Records from a data collection:
'''
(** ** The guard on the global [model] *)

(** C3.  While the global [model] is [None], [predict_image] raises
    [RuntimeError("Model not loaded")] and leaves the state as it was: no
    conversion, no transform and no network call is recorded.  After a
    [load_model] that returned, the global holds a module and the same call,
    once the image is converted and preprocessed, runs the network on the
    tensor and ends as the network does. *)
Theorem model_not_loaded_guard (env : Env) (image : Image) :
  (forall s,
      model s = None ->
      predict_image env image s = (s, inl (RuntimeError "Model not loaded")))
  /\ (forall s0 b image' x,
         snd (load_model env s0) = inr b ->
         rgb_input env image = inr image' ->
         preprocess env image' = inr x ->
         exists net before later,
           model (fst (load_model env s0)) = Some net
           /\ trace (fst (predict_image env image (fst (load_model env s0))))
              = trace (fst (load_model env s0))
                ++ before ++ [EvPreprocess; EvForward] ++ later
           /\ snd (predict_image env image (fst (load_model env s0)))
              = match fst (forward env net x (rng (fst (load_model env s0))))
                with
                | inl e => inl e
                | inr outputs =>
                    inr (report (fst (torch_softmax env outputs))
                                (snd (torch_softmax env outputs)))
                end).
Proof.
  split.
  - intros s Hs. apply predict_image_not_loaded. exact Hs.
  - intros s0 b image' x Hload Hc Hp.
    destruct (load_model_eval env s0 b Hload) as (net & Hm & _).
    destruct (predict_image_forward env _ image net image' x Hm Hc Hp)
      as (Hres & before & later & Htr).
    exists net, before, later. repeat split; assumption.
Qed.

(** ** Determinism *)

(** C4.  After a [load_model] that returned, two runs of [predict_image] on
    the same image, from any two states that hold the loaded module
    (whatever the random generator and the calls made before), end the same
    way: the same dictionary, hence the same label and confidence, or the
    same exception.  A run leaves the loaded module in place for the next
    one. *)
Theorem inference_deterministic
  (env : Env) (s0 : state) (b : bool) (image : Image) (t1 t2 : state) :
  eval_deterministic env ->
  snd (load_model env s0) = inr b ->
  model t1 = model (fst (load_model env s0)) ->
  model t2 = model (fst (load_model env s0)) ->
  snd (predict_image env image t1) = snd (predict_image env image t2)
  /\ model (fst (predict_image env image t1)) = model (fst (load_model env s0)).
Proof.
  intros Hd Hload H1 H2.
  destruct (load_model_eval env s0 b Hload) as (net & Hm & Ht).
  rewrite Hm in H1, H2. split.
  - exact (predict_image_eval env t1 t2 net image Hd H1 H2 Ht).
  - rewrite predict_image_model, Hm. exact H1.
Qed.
'''
Given the records above, restate word for word only the lines starting at the one with "conversion, no transform" and ending at the one with "model (fst (load_model env s0)) = Some".

    conversion, no transform and no network call is recorded.  After a
    [load_model] that returned, the global holds a module and the same call,
    once the image is converted and preprocessed, runs the network on the
    tensor and ends as the network does. *)
Theorem model_not_loaded_guard (env : Env) (image : Image) :
  (forall s,
      model s = None ->
      predict_image env image s = (s, inl (RuntimeError "Model not loaded")))
  /\ (forall s0 b image' x,
         snd (load_model env s0) = inr b ->
         rgb_input env image = inr image' ->
         preprocess env image' = inr x ->
         exists net before later,
           model (fst (load_model env s0)) = Some net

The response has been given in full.